Reproduce the material that follows, please, but only from its first line to the line containing "cbn [map filter].", inclusive.
□ □ □ □ □ □ □
(** The search of a loaded catalog is empty exactly when every model
    scores 0; a catalog that cannot be loaded makes the search throw. *)
Theorem search_empty_iff :
  forall file query,
    (forall catalog,
        loadAiCatalog file = inr catalog ->
        (searchCatalog file query = inr []
         <-> forall m, In m (models catalog) -> score query m = 0))
    /\ (forall e, loadAiCatalog file = inl e -> searchCatalog file query = inl e).
Proof.
  intros file query. split.
  - intros catalog Hload. rewrite (searchCatalog_loaded _ _ _ Hload).
    pose proof (sort_perm _ relevanceScore (positives query (models catalog))) as P.
    change (sort (descending relevanceScore)) with (sort byScoreDesc) in P.
    split.
    + intros [= E] m Hm. rewrite E in P. apply Permutation_nil in P.
      destruct (Nat.eq_dec (score query m) 0) as [Z|Z]; [exact Z|].
      assert (Hin : In (scoreOf query m) (positives query (models catalog))).
      { unfold positives. apply filter_In. split; [now apply in_map|].
        apply Nat.ltb_lt. change (relevanceScore (scoreOf query m))
          with (score query m). lia. }
      rewrite P in Hin. contradiction.
    + intros H. f_equal.
      assert (E : positives query (models catalog) = []).
      { unfold positives. generalize (models catalog) H. clear.
        intros ms H. induction ms as [|m ms IH]; [reflexivity|].
        cbn [map filter].
        assert (Z : (0 <? relevanceScore (scoreOf query m)) = false).
        { apply Nat.ltb_ge. change (score query m <= 0).
          rewrite (H m (or_introl eq_refl)). lia. }
        rewrite Z. apply IH. intros x Hx. apply H. now right. }
      now rewrite E.
  - intros e He. unfold searchCatalog. now rewrite He.
Qed.

Lemma search_empty_iff_witness :
  loadAiCatalog (Some catalogLtv) = inr catalogLtv
  /\ searchCatalog (Some catalogLtv) (js "costs") = inr []
  /\ forall m, In m (models catalogLtv) -> score (js "costs") m = 0.
Proof.
  split; [reflexivity | split; [reflexivity|]].
  apply (proj1 (proj1 (search_empty_iff (Some catalogLtv) (js "costs"))
                      catalogLtv eq_refl)).
  reflexivity.
Defined.

(** ** The catalog search tool *)

Lemma StronglySorted_map {A B} (f : A -> B) (R : B -> B -> Prop) (l : list A) :
  StronglySorted (fun a b => R (f a) (f b)) l -> StronglySorted R (map f l).
Proof.
  induction 1 as [|x l Hs IH Hall]; simpl; constructor; [exact IH|].
  rewrite Forall_forall in *. intros y Hy.
  apply in_map_iff in Hy as (z & <- & Hz). now apply Hall.
Qed.

(** On a loaded catalog the tool answers.  It reports failure exactly when
    every model scores 0; otherwise its list is not empty, is ordered by
    score descending, and every entry describes a model of the catalog of
    positive score, with the keys of that model's [columns]. *)
Theorem catalogSearchTool_reply :
  forall file catalog query,
    loadAiCatalog file = inr catalog ->
    exists reply,
      catalogSearchTool file query = inr reply
      /\ match reply with
         | CSFailure _ =>
             forall m, In m (models catalog) -> score query m = 0
         | CSSuccess entries =>
             entries <> []
             /\ StronglySorted
                  (fun a b => cs_relevanceScore b <= cs_relevanceScore a) entries
             /\ forall e, In e entries ->
                  exists m,
                    In m (models catalog)
                    /\ cs_modelName e = name m
                    /\ cs_columns e = map fst (columns m)
                    /\ cs_relevanceScore e = score query m
                    /\ 0 < score query m
         end.
Proof.
  intros file catalog query Hload. unfold catalogSearchTool.
  rewrite (searchCatalog_loaded _ _ _ Hload).
  pose proof (sort_perm _ relevanceScore (positives query (models catalog))) as P.
  pose proof (sort_sorted _ relevanceScore (positives query (models catalog))) as S.
  change (sort (descending relevanceScore)) with (sort byScoreDesc) in P, S.
  destruct (sort byScoreDesc (positives query (models catalog)))
    as [|r rest] eqn:E.
  - eexists. split; [reflexivity|]. intros m Hm.
    apply Permutation_nil in P.
    destruct (Nat.eq_dec (score query m) 0) as [Z|Z]; [exact Z|].
    assert (Hin : In (scoreOf query m) (positives query (models catalog))).
    { unfold positives. apply filter_In. split; [now apply in_map|].
      apply Nat.ltb_lt. change (relevanceScore (scoreOf query m))
        with (score query m). lia. }
    rewrite P in Hin. contradiction.
  - eexists. split; [reflexivity|]. split; [discriminate|]. split.
    + apply (StronglySorted_map entryOf
               (fun a b => cs_relevanceScore b <= cs_relevanceScore a)).
      exact S.
    + intros e He. apply in_map_iff in He as (x & <- & Hx).
      apply (Permutation_in _ P) in Hx. unfold positives in Hx.
      apply filter_In in Hx as [Hx Hpos].
      apply in_map_iff in Hx as (m & <- & Hm).
      apply Nat.ltb_lt in Hpos. exists m. repeat split; auto.
Qed.
(** * Point-set interpolators: Lagrange, Newton, piecewise linear, piecewise
    cubic Hermite.

    A shallow embedding of the four Python engines and of the sorted-set base
    class they share.  Python floats are modelled by exact rationals ([Qc],
    canonical fractions with Leibniz equality), so a statement about the
    engines below is a statement "under exact arithmetic".  Where rounding,
    overflow or underflow of binary64 decides what the code does, the
    functions concerned are embedded a second time in [Binary64], over the
    kernel's binary64 floats, and evaluated there.  Every operation that can
    raise in Python (indexing, division, [** -1], [list.index], [float()]) is
    fallible here too and returns the exception it raises. *)

From Stdlib Require Import QArith Qcanon Field List ZArith Lia Bool Arith.
From Stdlib Require Import Sorted Permutation.
From Stdlib Require Floats.
Import ListNotations.

(** ** Exceptions and results *)

Inductive exn : Type :=
| Exception
| ValueError
| TypeError
| IndexError
| ZeroDivisionError
| OverflowError.

(** The exceptions of a failed check: too few samples ([Exception]), a
    repeated x ([Exception], [ValueError] in the polynomial constructors), a
    malformed sample ([TypeError], [ValueError] of [float]), a bad index
    ([IndexError]).  The other two are raised by float arithmetic. *)
Definition check_error (e : exn) : Prop :=
  match e with
  | Exception | ValueError | TypeError | IndexError => True
  | ZeroDivisionError | OverflowError => False
  end.

Inductive result (A : Type) : Type :=
| Ok (a : A)
| Raise (e : exn).

Arguments Ok {A} a.
Arguments Raise {A} e.

Definition rbind {A B} (r : result A) (k : A -> result B) : result B :=
  match r with
  | Ok a => k a
  | Raise e => Raise e
  end.

Notation "'let?' x ':=' r 'in' k" := (rbind r (fun x => k))
  (at level 10, x pattern, r at level 100, k at level 200).

(** A method that mutates [self]: a function of the object's state that
    returns its result together with the state it leaves behind.  A raised
    exception keeps the state reached so far, as in Python. *)

Definition M (S A : Type) : Type := S -> result A * S.

Definition ret {S A} (a : A) : M S A := fun s => (Ok a, s).

Definition raise {S A} (e : exn) : M S A := fun s => (Raise e, s).

Definition bind {S A B} (m : M S A) (k : A -> M S B) : M S B :=
  fun s =>
    match m s with
    | (Ok a, s') => k a s'
    | (Raise e, s') => (Raise e, s')
    end.

Definition lift {S A} (r : result A) : M S A := fun s => (r, s).

Definition gets {S A} (f : S -> A) : M S A := fun s => (Ok (f s), s).

Definition modify {S} (f : S -> S) : M S unit := fun s => (Ok tt, f s).

Notation "x <- m ;; k" := (bind m (fun x => k))
  (at level 61, m at next level, right associativity).
Notation "m ;;; k" := (bind m (fun _ => k))
  (at level 61, right associativity).

Fixpoint for_each {S A} (l : list A) (body : A -> M S unit) : M S unit :=
  match l with
  | [] => ret tt
  | a :: l' => body a ;;; for_each l' body
  end.

Fixpoint foldM {A B} (f : B -> A -> result B) (l : list A) (b : B) : result B :=
  match l with
  | [] => Ok b
  | a :: l' => let? b' := f b a in foldM f l' b'
  end.

Fixpoint mapM {A B} (f : A -> result B) (l : list A) : result (list B) :=
  match l with
  | [] => Ok []
  | a :: l' => let? b := f a in let? bs := mapM f l' in Ok (b :: bs)
  end.

(** ** Python lists *)

(** [range(n)], as the integers it yields. *)
Definition range (n : nat) : list Z := map Z.of_nat (seq 0 n).

Definition enumerate {A} (l : list A) : list (Z * A) :=
  combine (range (length l)) l.

(** The position an index denotes in a list of length [n]: non-negative
    indices count from the front, negative ones from the back. *)
Definition norm_index (n : nat) (k : Z) : option nat :=
  if ((0 <=? k) && (k <? Z.of_nat n))%Z then Some (Z.to_nat k)
  else if ((- Z.of_nat n <=? k) && (k <? 0))%Z then Some (Z.to_nat (Z.of_nat n + k))
  else None.

(** [l[k]] *)
Definition list_getitem {A} (l : list A) (k : Z) : result A :=
  match norm_index (length l) k with
  | Some i =>
      match nth_error l i with
      | Some a => Ok a
      | None => Raise IndexError
      end
  | None => Raise IndexError
  end.

(** [del l[k]] *)
Definition list_delitem {A} (l : list A) (k : Z) : result (list A) :=
  match norm_index (length l) k with
  | Some i => Ok (firstn i l ++ skipn (S i) l)
  | None => Raise IndexError
  end.

(** [l[k] = v] *)
Definition list_setitem {A} (l : list A) (k : Z) (v : A) : result (list A) :=
  match norm_index (length l) k with
  | Some i => Ok (firstn i l ++ v :: skipn (S i) l)
  | None => Raise IndexError
  end.

(** [l.insert(k, v)]: never raises, an index beyond either end is clamped. *)
Definition list_insert {A} (l : list A) (k : Z) (v : A) : list A :=
  let n := Z.of_nat (length l) in
  let k1 := if (k <? 0)%Z then (k + n)%Z else k in
  let k2 := if (k1 <? 0)%Z then 0%Z else k1 in
  let k3 := if (n <? k2)%Z then n else k2 in
  firstn (Z.to_nat k3) l ++ v :: skipn (Z.to_nat k3) l.

(** [x in l] *)
Fixpoint list_contains (l : list Qc) (x : Qc) : bool :=
  match l with
  | [] => false
  | a :: l' => if Qc_eq_dec a x then true else list_contains l' x
  end.

Fixpoint find_index (l : list Qc) (x : Qc) : option nat :=
  match l with
  | [] => None
  | a :: l' =>
      if Qc_eq_dec a x then Some O
      else match find_index l' x with
           | Some i => Some (S i)
           | None => None
           end
  end.

(** [l.index(x)]: the first position holding [x], [ValueError] if none. *)
Definition list_index (l : list Qc) (x : Qc) : result nat :=
  match find_index l x with
  | Some i => Ok i
  | None => Raise ValueError
  end.

(** [len(set(l))] *)
Definition len_set (l : list Qc) : nat := length (nodup Qc_eq_dec l).

(** Access to a list attribute of [self]: [self.a[i]], [self.a[i] = v],
    [del self.a[i]]. *)
Definition load {S A} (get : S -> list A) (i : Z) : M S A :=
  fun s => (list_getitem (get s) i, s).

Definition store {S A} (get : S -> list A) (put : list A -> S -> S)
           (i : Z) (v : A) : M S unit :=
  fun s => match list_setitem (get s) i v with
           | Ok l => (Ok tt, put l s)
           | Raise e => (Raise e, s)
           end.

Definition delete {S A} (get : S -> list A) (put : list A -> S -> S)
           (i : Z) : M S unit :=
  fun s => match list_delitem (get s) i with
           | Ok l => (Ok tt, put l s)
           | Raise e => (Raise e, s)
           end.

(** ** Float arithmetic that can raise *)

Open Scope Qc_scope.

(** [a / b] *)
Definition div (a b : Qc) : result Qc :=
  if Qc_eq_dec b 0 then Raise ZeroDivisionError else Ok (a / b).

(** [a ** -1] *)
Definition pow_neg1 (a : Qc) : result Qc :=
  if Qc_eq_dec a 0 then Raise ZeroDivisionError else Ok (/ a).

(** The literals [2], [3] and [6] of the Hermite formula. *)
Definition two : Qc := 1 + 1.
Definition three : Qc := 1 + 1 + 1.
Definition six : Qc := three * two.

(** [prod(nums)] of LagrangeInterpolator.py *)
Definition prod (nums : list Qc) : Qc :=
  fold_left (fun res x => res * x) nums 1.

(** [sum(nums)] *)
Definition sum (nums : list Qc) : Qc :=
  fold_left (fun res x => res + x) nums 0.

(** ** Python values handed to the mutators as a point *)

(** A component of a point.  The engines do one thing with it, [float(.)],
    so a component is told apart by what [float] does on it: [PyFloat q] is
    a number that [float] turns into [q] (a float; also an int, a bool or a
    numeric string of that value), [PyNone] is a value [float] refuses with
    [TypeError] ([None], a list), [PyStr] a string that is no number, on
    which [float] raises [ValueError]. *)
Inductive pyatom : Type :=
| PyFloat (q : Qc)
| PyNone
| PyStr.

(** A point: a tuple or a list of components, or a value that cannot be
    indexed, which is a bare number or [None]. *)
Inductive pyobj : Type :=
| PyScalar (q : option Qc)
| PyTuple (l : list pyatom)
| PyList (l : list pyatom).

(** [p[k]] *)
Definition py_getitem (p : pyobj) (k : Z) : result pyatom :=
  match p with
  | PyTuple l | PyList l => list_getitem l k
  | _ => Raise TypeError
  end.

(** [float(p)] *)
Definition py_float (p : pyatom) : result Qc :=
  match p with
  | PyFloat q => Ok q
  | PyNone => Raise TypeError
  | PyStr => Raise ValueError
  end.

(** [type(point) != tuple or len(point) != n], the guard of [append] and
    [add]; [len] is only reached for a tuple. *)
Definition not_tuple_of (n : nat) (point : pyobj) : bool :=
  match point with
  | PyTuple l => negb (length l =? n)%nat
  | _ => true
  end.

(** [float(point[0]), float(point[1])] *)
Definition float_pair (point : pyobj) : result (Qc * Qc) :=
  let? p0 := py_getitem point 0 in
  let? x := py_float p0 in
  let? p1 := py_getitem point 1 in
  let? y := py_float p1 in
  Ok (x, y).

(** ** LagrangeInterpolator.py *)

Module Lagrange.

Record state : Type := mk { xs : list Qc; ys : list Qc; ws : list Qc }.

Definition put_xs (l : list Qc) (s : state) : state := mk l (ys s) (ws s).
Definition put_ys (l : list Qc) (s : state) : state := mk (xs s) l (ws s).
Definition put_ws (l : list Qc) (s : state) : state := mk (xs s) (ys s) l.

(** [prod([xi - xj for j, xj in enumerate(xs) if j != i]) ** -1] *)
Definition weight_at (xs : list Qc) (i : Z) (xi : Qc) : result Qc :=
  pow_neg1
    (prod (map (fun '(_, xj) => xi - xj)
               (filter (fun '(j, _) => negb (j =? i)%Z) (enumerate xs)))).

(** [__init__] *)
Definition init (points : list (Qc * Qc)) : result state :=
  if (length points <? 2)%nat then Raise Exception
  else
    let xs := map fst points in
    if negb (length xs =? len_set xs)%nat then Raise ValueError
    else
      let ys := map snd points in
      let? ws := mapM (fun '(i, xi) => weight_at xs i xi) (enumerate xs) in
      Ok (mk xs ys ws).

(** [__call__] *)
Definition call (s : state) (x : Qc) : result Qc :=
  match list_index (xs s) x with
  | Ok index => list_getitem (ys s) (Z.of_nat index)
  | Raise ValueError =>
      let phi_x := prod (map (fun xi => x - xi) (xs s)) in
      let? terms :=
        mapM (fun '(wi, xi, yi) => let? d := div wi (x - xi) in Ok (d * yi))
             (combine (combine (ws s) (xs s)) (ys s)) in
      Ok (phi_x * sum terms)
  | Raise e => Raise e
  end.

(** [for i in range(N): self.ws[i] /= self.xs[i] - x_new] *)
Definition divide_weights (N : nat) (x_new : Qc) : M state unit :=
  for_each (range N)
    (fun i =>
       wi <- load ws i ;;
       xi <- load xs i ;;
       d <- lift (div wi (xi - x_new)) ;;
       store ws put_ws i d).

(** [append] *)
Definition append (point : pyobj) : M state unit :=
  if not_tuple_of 2 point then raise TypeError
  else
    xy <- lift (float_pair point) ;;
    let '(x_new, y_new) := xy in
    xs0 <- gets xs ;;
    if list_contains xs0 x_new then raise Exception
    else
      N <- gets (fun s => length (ws s)) ;;
      divide_weights N x_new ;;;
      xs1 <- gets xs ;;
      w <- lift (pow_neg1 (prod (map (fun xj => x_new - xj) xs1))) ;;
      modify (fun s => put_ws (ws s ++ [w]) s) ;;;
      modify (fun s => put_xs (xs s ++ [x_new]) s) ;;;
      modify (fun s => put_ys (ys s ++ [y_new]) s).

(** [__delitem__] *)
Definition delitem (index : Z) : M state unit :=
  N <- gets (fun s => length (xs s)) ;;
  if (N <=? 2)%nat then raise Exception
  else
    x_remove <- load xs index ;;
    delete xs put_xs index ;;;
    delete ys put_ys index ;;;
    delete ws put_ws index ;;;
    for_each (range (N - 1))
      (fun i =>
         wi <- load ws i ;;
         xi <- load xs i ;;
         store ws put_ws i (wi * (xi - x_remove))).

(** [__getitem__] *)
Definition getitem (s : state) (index : Z) : result (Qc * Qc) :=
  let N := Z.of_nat (length (xs s)) in
  if ((index <? 0) || (N <=? index))%Z then Raise IndexError
  else
    let? x := list_getitem (xs s) index in
    let? y := list_getitem (ys s) index in
    Ok (x, y).

(** [__setitem__] *)
Definition setitem (index : Z) (point : pyobj) : M state unit :=
  N <- gets (fun s => length (xs s)) ;;
  if ((index <? 0) || (Z.of_nat N <=? index))%Z then raise IndexError
  else if not_tuple_of 2 point then raise TypeError
  else
    xy <- lift (float_pair point) ;;
    let '(x_new, y_new) := xy in
    xs0 <- gets xs ;;
    if list_contains
         (map snd (filter (fun '(i, _) => negb (i =? index)%Z) (enumerate xs0)))
         x_new
    then raise Exception
    else
      for_each (range N)
        (fun i =>
           if (i =? index)%Z then ret tt
           else
             wi <- load ws i ;;
             xi <- load xs i ;;
             xind <- load xs index ;;
             store ws put_ws i (wi * (xi - xind)) ;;;
             wi' <- load ws i ;;
             xi' <- load xs i ;;
             d <- lift (div wi' (xi' - x_new)) ;;
             store ws put_ws i d) ;;;
      xs1 <- gets xs ;;
      w <- lift (pow_neg1
                   (prod (map (fun '(_, xj) => x_new - xj)
                              (filter (fun '(j, _) => negb (j =? index)%Z)
                                      (enumerate xs1))))) ;;
      store ws put_ws index w ;;;
      store xs put_xs index x_new ;;;
      store ys put_ys index y_new.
□ □ □ □ □ □ □
## Answer space
(** The search of a loaded catalog is empty exactly when every model
    scores 0; a catalog that cannot be loaded makes the search throw. *)
Theorem search_empty_iff :
  forall file query,
    (forall catalog,
        loadAiCatalog file = inr catalog ->
        (searchCatalog file query = inr []
         <-> forall m, In m (models catalog) -> score query m = 0))
    /\ (forall e, loadAiCatalog file = inl e -> searchCatalog file query = inl e).
Proof.
  intros file query. split.
  - intros catalog Hload. rewrite (searchCatalog_loaded _ _ _ Hload).
    pose proof (sort_perm _ relevanceScore (positives query (models catalog))) as P.
    change (sort (descending relevanceScore)) with (sort byScoreDesc) in P.
    split.
    + intros [= E] m Hm. rewrite E in P. apply Permutation_nil in P.
      destruct (Nat.eq_dec (score query m) 0) as [Z|Z]; [exact Z|].
      assert (Hin : In (scoreOf query m) (positives query (models catalog))).
      { unfold positives. apply filter_In. split; [now apply in_map|].
        apply Nat.ltb_lt. change (relevanceScore (scoreOf query m))
          with (score query m). lia. }
      rewrite P in Hin. contradiction.
    + intros H. f_equal.
      assert (E : positives query (models catalog) = []).
      { unfold positives. generalize (models catalog) H. clear.
        intros ms H. induction ms as [|m ms IH]; [reflexivity|].
        cbn [map filter].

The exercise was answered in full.